▸ Exercise directions:
After locating the line that contains "Definition answered (h" in the data below, set down exactly that line and each one after it through the line that contains "Definition fails (h", and nothing more.

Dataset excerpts
(* ===== verification/SiblingQuotes.v ===== *)
(** * SiblingQuotes: the quoted claims of sibling repositories ([scripts/check_sibling_quotes.py])

    A table in the tests quotes sentences of sibling repositories' files. The script asks [gh] for each quoted
    file and looks for the sentence. The exit code is 0 when every quote stands, 1 when one is gone, and 2 when
    there is no verdict; what [gh] answers may depend on everything asked before. *)

From stdpp Require Import base list numbers option strings.
From S2P Require Import Prelude Text Keys Script.

(** A row of the table: the document, the quoted path, the sentence. *)
Definition row : Type := pystr * pystr * pystr.
Record entry := Entry { doc : pystr; repo : pystr; path : pystr; needle : pystr }.

(** Why there is no verdict. *)
Inductive infra := TableUnreadable | TableSyntax | TableNotLiteral | TableMissing | TableEmpty | NoGh | ApiFailed (asked : pystr) (status : Z).
(** What the module that holds the table parses to. *)
Inductive parsed := ReadFault | SyntaxFault | NoAssignment | Computed | Literal (rows : list row).

Inductive drift := Gone (e : entry) (hits : list nat) | NoLongerQuoted (e : entry).
Inductive line := LError (x : infra) | LNothing | LChecking (n : nat) | LOk (e : entry) | LNoLongerMatches | LDrift (d : drift) | LAllMatch (n : nat).

Record State := MkState { asked : list pystr; out : list line }.
Abbreviation Q := (Script State infra).

Class Siblings := {
  table : parsed;
  gh_installed : bool;
  gh_api : list pystr → pystr → res (Z * pystr);
  read_doc : pystr → res pystr
}.

Definition OWNER : pystr := lit "zer07labs".
Definition SIBLING_REPOS : list pystr := [lit "seam-adapters"; lit "seam-aegis"].

Section quotes.
Context `{Siblings}.

Definition quoted_table : Q (list row) :=
  match table with
  | ReadFault => fail TableUnreadable
  | SyntaxFault => fail TableSyntax
  | NoAssignment => fail TableMissing
  | Computed => fail TableNotLiteral
  | Literal [] => fail TableEmpty
  | Literal rows => mret rows
  end.

(** [rel.split('/', 1)]: what stands before the first slash, and what after. *)
Fixpoint split_slash (s : pystr) : pystr * option pystr :=
  match s with
  | [] => ([], None)
  | c :: r => if c =? 47 then ([], Some r) else let '(h, t) := split_slash r in (c :: h, t)
  end.

Definition sibling_entry (r : row) : res (list entry) :=
  let '(doc, path, needle) := r in
  let '(repo, rest) := split_slash (removeprefix (lit "../") path) in
  if bool_decide (repo ∈ SIBLING_REPOS) then
    match rest with Some p => Ok [Entry doc repo p needle] | None => Raise IndexError end
  else Ok [].
Definition sibling_entries (rows : list row) : res (list entry) := mjoin <$> mapM sibling_entry rows.

Definition print (l : line) : Q () := modify (λ s, MkState (asked s) (out s ++ [l])).

Definition api_path (e : entry) : pystr := lit "repos/" ++ OWNER ++ 47 :: repo e ++ lit "/contents/" ++ path e.

Definition fetch (e : entry) : Q pystr :=
  _ ← require gh_installed NoGh;
  answer ← (λ s, (Done (gh_api (asked s) (api_path e)), MkState (asked s ++ [api_path e]) (out s)));
  '(status, body) ← of_res answer;
  _ ← require (status =? 0) (ApiFailed (api_path e) status);
  mret (body : pystr).

(** The numbers of the lines that hold the sentence. *)
Fixpoint hits_from (n : nat) (needle : pystr) (lines : list pystr) : list nat :=
  match lines with
  | [] => []
  | l :: lines => if contains_sub needle l then n :: hits_from (S n) needle lines else hits_from (S n) needle lines
  end.
Definition hits (needle body : pystr) : list nat := hits_from 1 needle (splitlines body).

(** One entry against its source and its document. *)
Definition check_entry (e : entry) : Q (list drift) :=
  body ← fetch e;
  match hits (needle e) body with
  | [_] =>
    local ← of_res (read_doc (doc e));
    if contains_sub (needle e) local then _ ← print (LOk e); mret [] else mret [NoLongerQuoted e]
  | hs => mret [Gone e hs]
  end.
Fixpoint check_entries (l : list entry) : Q (list drift) :=
  match l with [] => mret [] | e :: l => d ← check_entry e; ds ← check_entries l; mret (d ++ ds) end.

Definition or_error {A} (m : Q A) : Q (option A) := handling (Some <$> m) (λ x, _ ← print (LError x); mret None).

Definition main : Q Z :=
  entries ← or_error (rows ← quoted_table; of_res (sibling_entries rows));
  match entries with
  | None => mret 2
  | Some [] => _ ← print LNothing; mret 2
  | Some entries =>
    _ ← print (LChecking (length entries));
    drift ← or_error (check_entries entries);
    match drift with
    | None => mret 2
    | Some [] => _ ← print (LAllMatch (length entries)); mret 0
    | Some ds => _ ← print LNoLongerMatches; _ ← each (λ d, print (LDrift d)) ds; mret 1
    end
  end.

Definition start : State := MkState [] [].
(** An exception that escapes [main] is 2. *)
Definition exit_code : Z := match (main start).1 with Done c => c | Failed _ | Escaped _ => 2 end.

(** ** What an exit code says *)

(** What the run learns of the entry [e], asked for after [h]. *)
Definition answered (h : list pystr) (e : entry) (body : pystr) : Prop := gh_api h (api_path e) = Ok (0, body).
Definition stands (h : list pystr) (e : entry) : Prop :=
  ∃ body n local, answered h e body ∧ hits (needle e) body = [n] ∧ read_doc (doc e) = Ok local ∧ occurs (needle e) local.
Definition fails (h : list pystr) (e : entry) : Prop :=
  ∃ body, answered h e body ∧
    ((∀ n, hits (needle e) body ≠ [n]) ∨ ∃ local, read_doc (doc e) = Ok local ∧ ¬ occurs (needle e) local).
(** The paths asked before the entry at [i]. *)
Definition before (l : list entry) (i : nat) : list pystr := api_path <$> take i l.

Lemma check_entry_Done e s ds s' : check_entry e s = (Done ds, s') →
  gh_installed = true ∧ asked s' = asked s ++ [api_path e] ∧ (ds = [] ∧ stands (asked s) e ∨ ds ≠ [] ∧ fails (asked s) e).
Proof.
  unfold check_entry, fetch. intros (body & s1 & Hb & Hd)%bind_Done.
  apply bind_Done in Hb as (u & s2 & [Hg ->]%require_Done & Hb).
  apply bind_Done in Hb as (a & s3 & Hc & Hb). injection Hc as Hc <-.
  apply bind_Done in Hb as ([st b] & s4 & [-> ->]%of_res_Done & Hb).
  apply bind_Done in Hb as (u2 & s5 & [->%Z.eqb_eq ->]%require_Done & [-> ->]%ret_Done).
  assert (Ha : answered (asked s) e b) by exact Hc. split; [done|].
  assert (Hgone : ∀ ds : list drift, (∀ n, hits (needle e) b ≠ [n]) → ds ≠ [] → ds = [] ∧ stands (asked s) e ∨ ds ≠ [] ∧ fails (asked s) e).
  { intros ds' Hn Hne. right. split; [done|]. exists b. eauto. }
  destruct (hits (needle e) b) as [|n [|m hs]] eqn:Eh.
  - apply ret_Done in Hd as [-> ->]. split; [done|]. by apply Hgone.
  - apply bind_Done in Hd as (local & s5 & [Hl ->]%of_res_Done & Hd). destruct (contains_sub (needle e) local) eqn:Ec.
    + unfold print, modify in Hd. apply bind_Done in Hd as (u3 & s6 & Hp & [-> ->]%ret_Done). injection Hp as <- <-. split; [done|].
      left. split; [done|]. exists b, n, local. by rewrite <- contains_sub_iff.
    + apply ret_Done in Hd as [-> ->]. split; [done|]. right. split; [done|]. exists b. split; [done|]. right.
      exists local. split; [done|]. rewrite <- contains_sub_iff. congruence.
  - apply ret_Done in Hd as [-> ->]. split; [done|]. by apply Hgone.
Qed.

Lemma check_entries_Done l s ds s' : check_entries l s = (Done ds, s') →
  ∃ dss, ds = mjoin dss ∧ length dss = length l ∧
  ∀ i e, l !! i = Some e → ∃ d, dss !! i = Some d ∧
    (d = [] ∧ stands (asked s ++ before l i) e ∨ d ≠ [] ∧ fails (asked s ++ before l i) e).
Proof.
  revert s ds. induction l as [|e l IH]; intros s ds Hd; cbn [check_entries] in Hd; [exists []; by inv_done|].
  apply bind_Done in Hd as (d & s1 & He & Hd). apply bind_Done in Hd as (ds' & s2 & Hl & [-> ->]%ret_Done).
  apply check_entry_Done in He as (_ & Ha & He). destruct (IH _ _ Hl) as (dss & -> & Hlen & Hi).
  exists (d :: dss). split; [done|]. split; [cbn; congruence|]. intros [|i] e' Hx; cbn in Hx.
  - injection Hx as <-. exists d. split; [done|]. unfold before. cbn [take fmap list_fmap]. by rewrite app_nil_r.
  - destruct (Hi i e' Hx) as (d' & Hd' & Ho). exists d'. split; [done|].
    change (before (e :: l) (S i)) with ([api_path e] ++ before l i). rewrite (assoc_L (++)), <- Ha. exact Ho.
Qed.

Lemma main_Done_cases c s' : main start = (Done c, s') → c = 2 ∨
  ∃ rows l ds s1, table = Literal rows ∧ sibling_entries rows = Ok l ∧ l ≠ [] ∧
    check_entries l (MkState [] [LChecking (length l)]) = (Done ds, s1) ∧ c = (match ds with [] => 0 | _ => 1 end).
Proof.
  unfold main, or_error. intros (o & s1 & Ho & Hm)%bind_Done. destruct o as [l|]; [|left; by inv_done].
  apply handling_Done in Ho as [Ho|(x & s2 & _ & Ho)]; [|by inv_done]. apply fmap_Done in Ho as (l' & Ho & [= <-]).
  apply bind_Done in Ho as (rows & s2 & Ht & [Hl ->]%of_res_Done).
  assert (Hrows : table = Literal rows ∧ s2 = start).
  { unfold quoted_table in Ht. destruct table as [| | | |[|r rs]]; try discriminate Ht. apply ret_Done in Ht as [-> ->]. done. }
  destruct Hrows as [Ht' ->]. destruct l as [|e l]; [left; by inv_done|].
  apply bind_Done in Hm as (u & s3 & Hp & Hm). injection Hp as <- <-.
  apply bind_Done in Hm as (o & s4 & Ho & Hm). destruct o as [ds|]; [|left; by inv_done].
  apply handling_Done in Ho as [Ho|(x & s5 & _ & Ho)]; [|by inv_done]. apply fmap_Done in Ho as (ds' & Ho & [= <-]).
  right. exists rows, (e :: l), ds, s4. split_and!; [done|done|done|exact Ho|]. destruct ds; by inv_done.
Qed.

(** Exit 0 and exit 1 of the sibling-quote check are verdicts. Exit 0: the table names at least one sibling, and
    every quoted sentence stood - [gh] served the file, exactly one of its lines holds the sentence, and the
    document still quotes it. Exit 1: [gh] served every file, and some sentence is gone, no longer unique, or
    no longer quoted. Everything else, a crash included, is exit 2. *)
Theorem sibling_verdicts : exit_code ≠ 2 →
  ∃ rows l, table = Literal rows ∧ sibling_entries rows = Ok l ∧ l ≠ [] ∧
    (∀ i e, l !! i = Some e → stands (before l i) e ∨ fails (before l i) e) ∧
    (exit_code = 0 ∧ (∀ i e, l !! i = Some e → stands (before l i) e) ∨
     exit_code = 1 ∧ ∃ i e, l !! i = Some e ∧ fails (before l i) e).
Proof.
  unfold exit_code. destruct (main start) as [[c|x|e] s'] eqn:Hm; cbn [fst]; [|done..]. intros Hne.
  apply main_Done_cases in Hm as [?|(rows & l & ds & s1 & Ht & Hl & Hnil & Hc & ->)]; [done|].
  apply check_entries_Done in Hc as (dss & -> & Hlen & Hi). cbn [asked app] in Hi. exists rows, l. split_and!; [done..| |].
  - intros i e He. destruct (Hi i e He) as (d & _ & [[_ ?]|[_ ?]]); auto.
  - destruct (mjoin dss) as [|d ds] eqn:E; [left|right]; (split; [done|]).
    + intros i e He. destruct (Hi i e He) as (d & Hd & [[_ ?]|[Hdn _]]); [done|]. exfalso. apply Hdn.
      apply list_elem_of_lookup_2 in Hd. destruct d as [|x d]; [done|]. assert (x ∈ mjoin dss) as Hx by (apply list_elem_of_join; exists (x :: d); split; [by left|done]).
      rewrite E in Hx. by apply elem_of_nil in Hx.
    + assert (d ∈ mjoin dss) as Hx by (rewrite E; by left). apply list_elem_of_join in Hx as (dl & Hin & Hdl).
      apply list_elem_of_lookup_1 in Hdl as [i Hdl]. destruct (lookup_lt_is_Some_2 l i) as [e He];
        [rewrite <- Hlen; by eapply lookup_lt_Some|]. exists i, e. split; [done|].
      destruct (Hi i e He) as (d' & Hd' & [[-> _]|[_ ?]]); [|done]. rewrite Hd' in Hdl. injection Hdl as <-. by apply elem_of_nil in Hin.
Qed.
End quotes.

(** ** A table to check *)

Definition toy_rows : list row :=
  [(lit "COMPATIBILITY.md", lit "../seam-aegis/pyproject.toml", lit "seam-agent-core[sdk]>=0.6"); (lit "README.md", lit "docs/local.md", lit "local")].
Definition toy_siblings (served : pystr) : Siblings := {|
  table := Literal toy_rows;
  gh_installed := true;
  gh_api := λ _ p, if bool_decide (p = lit "repos/zer07labs/seam-aegis/contents/pyproject.toml") then Ok (0, served) else Ok (1, []);
  read_doc := λ _, Ok (lit "Aegis pins seam-agent-core[sdk]>=0.6 today.")
|}.
Definition newer : pystr := lit "deps = [" ++ [10] ++ lit "seam-agent-core[sdk]>=0.7" ++ [10] ++ lit "]".
Definition current : pystr := lit "deps = [" ++ [10] ++ lit "seam-agent-core[sdk]>=0.6" ++ [10] ++ lit "]".

Example toy_exit_codes : (@exit_code (toy_siblings current), @exit_code (toy_siblings newer), @exit_code (toy_siblings (current ++ current))) = (0, 1, 1).
Proof. vm_compute. reflexivity. Qed.

Lemma sibling_verdicts_witness : @exit_code (toy_siblings newer) ≠ 2 ∧
  ∃ rows l, @table (toy_siblings newer) = Literal rows ∧ sibling_entries rows = Ok l ∧ ∃ i e, l !! i = Some e ∧ @fails (toy_siblings newer) (before l i) e.
Proof.
  assert (E : @exit_code (toy_siblings newer) ≠ 2) by (vm_compute; discriminate). split; [exact E|].
  destruct (@sibling_verdicts (toy_siblings newer) E) as (rows & l & Ht & Hl & _ & _ & [[E0 _]|[_ Hf]]).
  - exfalso. vm_compute in E0. discriminate.
  - exists rows, l. split; [exact Ht|]. split; [exact Hl|exact Hf].
Defined.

▸ Answer to this problem:
Definition answered (h : list pystr) (e : entry) (body : pystr) : Prop := gh_api h (api_path e) = Ok (0, body).
Definition stands (h : list pystr) (e : entry) : Prop :=
  ∃ body n local, answered h e body ∧ hits (needle e) body = [n] ∧ read_doc (doc e) = Ok local ∧ occurs (needle e) local.
Definition fails (h : list pystr) (e : entry) : Prop :=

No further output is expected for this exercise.